Oracle® Solaris Cluster Concepts Guide

Exit Print View

Updated: July 2014, E39575-01
 
 

High-Availability Framework

The Oracle Solaris Cluster software makes all components on the “path” between users and data highly available, including network interfaces, the applications themselves, the file system, and the multihost devices. In general, a cluster component is highly available if it survives any single (software or hardware) failure in the system. Failures that are caused by data corruption within the application itself are excluded.

The following table shows the kinds of Oracle Solaris Cluster component failures (both hardware and software) and the kinds of recovery that are built into the high-availability framework.

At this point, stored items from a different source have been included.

(** ** The operations of [DatabaseManager] *)

(** The readings of [datetime.utcnow()] taken during one call are the single
    instant [now] the operation is given; the string [_generate_qr_code]
    draws is the argument [code]. *)



(** [elapsed >= seconds], for [elapsed = delta.total_seconds()] and [delta]
    a difference of two instants. *)
Definition total_seconds_ge (delta : Z) (seconds : Z) : bool :=
  seconds * 1000000 <=? delta.

Definition start_qr_session (class_id teacher_id date : string) (rotation_interval : Z)
    (now : Time) (code : string) : M QRSession :=
  class_data ← get_class class_id;
  match class_data with
  | None => raise (ValueError "Class not found or unauthorized")
  | Some class_data =>
      raise_if (negb (String.eqb (c_teacher_id class_data) teacher_id))
               (ValueError "Class not found or unauthorized") ;;
      let enrollment_mode := c_enrollment_mode class_data in
      raise_if (negb (String.eqb enrollment_mode "enrollment_via_id"))
               (ValueError "QR attendance is only available for classes with student enrollment via Class ID") ;;
      let valid_session_count := _count_valid_sessions_for_date class_data date in
      existing_session ← get_qr_session class_id date;
      raise_if (match existing_session with
                | Some existing_session => String.eqb (q_status existing_session) "active"
                | None => false
                end)
               (ValueError "There is already an active QR session for this date. Please stop it first.") ;;
      let session_number := valid_session_count + 1 in
      let qr_session_data :=
        {| q_class_id := class_id;
           q_teacher_id := teacher_id;
           q_date := date;
           q_session_number := session_number;
           q_started_at := now;
           q_rotation_interval := rotation_interval;
           q_current_code := code;
           q_code_generated_at := now;
           q_scanned_students := [];
           q_status := "active";
           q_last_scan_at := None;
           q_stopped_at := None;
           q_updated_at := None |} in
      create_qr_session class_id date qr_session_data ;;
      mret qr_session_data
  end.
(** * IntHR / ATS: the LLM-response recovery pipeline

    A shallow embedding of the response-recovery code of the ATS application
    ([agents/job_matching_agent.py], [agents/decision_feedback_agent.py],
    [agents/resume_parsing_agent.py] and the pydantic models under [models/]),
    and the properties of the specification checked against it.  The code
    around it is embedded as well: the client's [get_completion]
    ([config/openrouter_config.py]), the text cleaner
    ([utils/text_preprocessing.py]) and two consumers of the records
    ([ui/candidate_summary.py], [ui/resume_highlight.py]).

    Conventions of the embedding.
    - A Python [str] is a Rocq [string]; a character is a code point below
      256 (the Latin-1 range), classified as CPython classifies it.
    - A Python [float] is an exact rational, or one of the three non-finite
      values; rounding is not modelled.
    - An exception is a value of [exn]; code that may raise returns
      [result A], and [try]/[except] is a match on that result.
    - [print] is not modelled.
    - Quote characters inside literals are written [$] and turned into the
      double-quote character by [jq]. *)

From Stdlib Require Import String Ascii List ZArith QArith Qreduction Bool Arith Lia.
From Stdlib Require Import DecimalString.
Import ListNotations.

Local Close Scope Q_scope.
Local Open Scope string_scope.
Local Open Scope nat_scope.

(** ** Characters *)

Module Char.

Definition code (c : ascii) : nat := nat_of_ascii c.

Definition dquote : ascii := ascii_of_nat 34.
Definition newline : ascii := ascii_of_nat 10.
Definition backslash : ascii := ascii_of_nat 92.
(** The admission log of [user_id] over a sequence of public calls run from
    [w], oldest admission first. *)
Fixpoint admission_log (clock : nat → time) (user_id : string)
    (ops : list op) (w : World) : list (time * time) :=
  match ops with
  | [] => []
  | o :: ops' =>
      admission_of clock user_id o w
      ++ admission_log clock user_id ops' (exec clock o w)
  end.

(** Number of logged admissions whose stored timestamp is within the window
    at [now]. *)
Definition admitted_within (ws : Z) (now : time)
    (log : list (time * time)) : nat :=
  length (filter (λ t, in_window ws now t = true) (log.*1)).

(** A log in which every admission was made with fewer than [mr] earlier
    admissions within the window at the time of its check. *)
Inductive window_respected (ws mr : Z) : list (time * time) → Prop :=
| wr_nil : window_respected ws mr []
| wr_snoc log s c :
    window_respected ws mr log →
    Z.of_nat (admitted_within ws c log) < mr →
    window_respected ws mr (log ++ [(s, c)]).

(** ** The demonstration driver *)

(** One line printed by [test_rate_limiter], as the values interpolated
    into it: the message id, the user id, the result of [record_message]
    and the wait returned by [time_until_next_allowed] (printed only for a
    refused message).  The rendering of these values as text is not
    modelled. *)
Record line : Type := mkLine {
  line_message_id : Z;
  line_user_id : Z;
  line_result : bool;
  line_wait_time : time
}.

(** The body of the two [for] loops of [test_rate_limiter].  [str] of an
    int is its decimal rendering, [pretty].  The closing
    [time.sleep(random.uniform(0.1, 1.0))] touches no state of the program:
    the time it lets pass shows in the clock readings that follow. *)
Definition send_message (clock : nat → time) (message_id : Z) : M line :=
  let user_id := message_id `mod` 5 + 1 in
  res ← record_message clock (pretty user_id);
  wait_time ← time_until_next_allowed clock (pretty user_id);
  mret (mkLine message_id user_id res wait_time).

(** A [for message_id in ...] loop of the driver, collecting its lines. *)
Fixpoint message_stream (clock : nat → time) (ids : list Z)
  : M (list line) :=
  match ids with
  | [] => mret []
  | message_id :: ids' =>
      l ← send_message clock message_id;
      ls ← message_stream clock ids';
      mret (l :: ls)
  end.

(** [test_rate_limiter]: a limiter with a 10-second window and one message
    allowed, the stream of messages 1 to 10 and, after the pause, the stream
    of messages 11 to 20. *)
Definition test_rate_limiter (clock : nat → time) : result (list line) :=
  match __init__ 10 1 with
  | Ok limiter =>
      fst ((first ← message_stream clock (seqZ 1 10);
            second ← message_stream clock (seqZ 11 10);
            mret (first ++ second)) (mkWorld limiter 0))
  | Raise e => Raise e
  end.

(** The wait [time_until_next_allowed] computes for a user at the quota
    whose oldest entry is [oldest], when asked at [now]. *)
Definition reported_wait (ws : Z) (oldest now : time) : time :=
  py_max 0 (float_sub (float_add oldest (float_of_int ws)) now).

(** The dict key of the user a message is sent for. *)
Definition stream_key (message_id : Z) : string :=
  pretty (message_id `mod` 5 + 1).

(** ** Basic facts *)

Lemma world_eta (w : World) : mkWorld (self w) (reads w) = w.
Proof. by destruct w. Qed.

Lemma limiter_eta (l : SlidingWindowRateLimiter) :
  mkLimiter (window_size l) (max_requests l) (user_history l) = l.
Proof. by destruct l. Qed.

Lemma py_max_Qmax (a b : Q) : py_max a b = Qmax a b.
Proof.
  unfold py_max, Qmax, GenericMinMax.gmax.
  destruct (Qle_bool b a) eqn:E.
  - apply Qle_bool_iff in E.
    destruct (a ?= b)%Q eqn:C; try reflexivity.
    rewrite <- Qlt_alt in C. lra.
  - destruct (a ?= b)%Q eqn:C; try reflexivity.
    + rewrite <- Qeq_alt in C.
      assert (Qle_bool b a = true) by (apply Qle_bool_iff; lra). congruence.
    + rewrite <- Qgt_alt in C.
      assert (Qle_bool b a = true) by (apply Qle_bool_iff; lra). congruence.
Qed.

Lemma py_max_nonneg (x : Q) : (0 <= py_max 0 x)%Q.
Proof.
  unfold py_max. destruct (Qle_bool x 0) eqn:E; [lra|].
  destruct (Qlt_le_dec 0 x) as [H|H]; [lra|].
  apply Qle_bool_iff in H. congruence.
Qed.

(** *** The cleanup loop *)

Lemma popleft_while_length bound d :
  (length (popleft_while bound d) ≤ length d)%nat.
Proof.
  induction d as [|t d IH]; simpl; [lia|].
  destruct (Qle_bool t bound); simpl; lia.
Qed.

(** The loop either pops nothing or leaves a strictly shorter deque. *)
Lemma popleft_while_same_length bound d :
  length (popleft_while bound d) = length d → popleft_while bound d = d.
Proof.
  destruct d as [|t d]; simpl; [done|].
  destruct (Qle_bool t bound); [|done].
  pose proof (popleft_while_length bound d). simpl. lia.
Qed.

Lemma popleft_while_suffix bound d : popleft_while bound d `suffix_of` d.
Proof.
  induction d as [|t d IH]; simpl; [done|].
  destruct (Qle_bool t bound); [by apply suffix_cons_r|done].
Qed.

Lemma popleft_while_head bound d t d' :
  popleft_while bound d = t :: d' → Qle_bool t bound = false.
Proof.
  induction d as [|x d IH]; simpl; [done|].
  destruct (Qle_bool x bound) eqn:E; [done|]. congruence.
Qed.

Lemma popleft_while_idem bound d :
  popleft_while bound (popleft_while bound d) = popleft_while bound d.
Proof.
  destruct (popleft_while bound d) as [|t d'] eqn:E; [done|].
  simpl. by rewrite (popleft_while_head _ _ _ _ E).
Qed.

Lemma popleft_while_all_aged bound d :
  Forall (λ t, Qle_bool t bound = true) d → popleft_while bound d = [].
Proof.
  induction 1 as [|t d Ht _ IH]; simpl; [done|]. by rewrite Ht.
Qed.

Lemma oldest_first_suffix d1 d2 :
  d1 `suffix_of` d2 → oldest_first d2 → oldest_first d1.
Proof.
  intros [p ->]. unfold oldest_first.
  induction p as [|x p IH]; simpl; [done|].
  intros H. apply IH. by apply StronglySorted_inv in H as [? _].
Qed.
Lemma processing_and_aborting_list_by_status_witness :
  exists lp la,
    processing (snd (abort "a" queue_a)) = Resolved lp /\
    aborting (snd (abort "a" queue_a)) = Resolved la /\
    Forall (fun j => status j = PROCESSING /\
                     exists k, get k (snd (abort "a" queue_a))
                               = Resolved (Some j)) lp /\
    Forall (fun j => status j = ABORTING /\
                     exists k, get k (snd (abort "a" queue_a))
                               = Resolved (Some j)) la /\
    (forall k j, get k (snd (abort "a" queue_a)) = Resolved (Some j) ->
       (status j = PROCESSING -> In j lp) /\
       (status j = ABORTING -> In j la)).
Proof.
  apply (processing_and_aborting_list_by_status (snd (abort "a" queue_a))).
  exact (exec_well_kept sample_nanoid sample_fingerprint (OpAbort "a") queue_a
           queue_a_well_kept).
Defined.

(** X6. On a store in good order, [getJobsByRunId(r)] resolves with the
    jobs that [get] finds with [jobRunId = r], all of them and no other. *)
Theorem getJobsByRunId_lists_the_run :
  forall (q : Queue) (r : string),
    well_kept q ->
    exists l,
      getJobsByRunId r q = Resolved l /\
      Forall (fun j => jobRunId j = Some r /\
                       exists k, get k q = Resolved (Some j)) l /\
      (forall k j, get k q = Resolved (Some j) -> jobRunId j = Some r -> In j l).
Proof.
  intros q r W. eexists. split; [reflexivity |]. split.
  - apply Forall_forall. intros j H.
    apply idx_getAll_In in H as [pk [ik [H1 [H2 H3]]]].
    apply in_range_only in H3. subst ik.
    apply (well_kept_In q pk j W) in H1 as [k [_ G]].
    unfold keyPath_jobRunId in H2. split.
    + destruct (jobRunId j); simpl in H2; congruence.
    + exists k. unfold get. now rewrite <- G.
  - intros k j G R. unfold get in G. injection G as G.
    apply idx_getAll_In. exists (KStr k), (KStr r).
    split; [apply (well_kept_In q (KStr k) j W); eauto |]. split.
    + unfold keyPath_jobRunId. now rewrite R.
    + now apply in_range_only.
Qed.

Table 3-1  Levels of Oracle Solaris Cluster Failure Detection and Recovery
Failed Cluster Component
Software Recovery
Hardware Recovery
Data service
HA API, HA framework
Not applicable
Public network adapter
IPMP
Multiple public network adapter cards
Cluster file system
Primary and secondary replicas
Multihost devices
Mirrored multihost device
Volume management (Solaris Volume Manager)
Hardware RAID-5
Global device
Primary and secondary replicas
Multiple paths to the device, cluster transport junctions
Private network
HA transport software
Multiple private hardware-independent networks
Node
CMM, failfast driver
Multiple nodes
Zone
HA API, HA framework
Not applicable

Oracle Solaris Cluster software's high-availability framework detects a node failure quickly and migrates the framework resources on a remaining node in the cluster. At no time are all framework resources unavailable. Framework resources on a failed node are fully available during recovery. Furthermore, framework resources of the failed node become available as soon as they are recovered. A recovered framework resource does not have to wait for all other framework resources to complete their recovery.

Highly available framework resources are recovered transparently to most of the applications (data services) that are using the resource. The semantics of framework resource access are fully preserved across node failure. The applications cannot detect that the framework resource server has been moved to another node. Failure of a single node is completely transparent to programs on remaining nodes by using the files, devices, and disk volumes that are available to this node. This transparency exists if an alternative hardware path exists to the disks from another node. An example is the use of multihost devices that have ports to multiple nodes.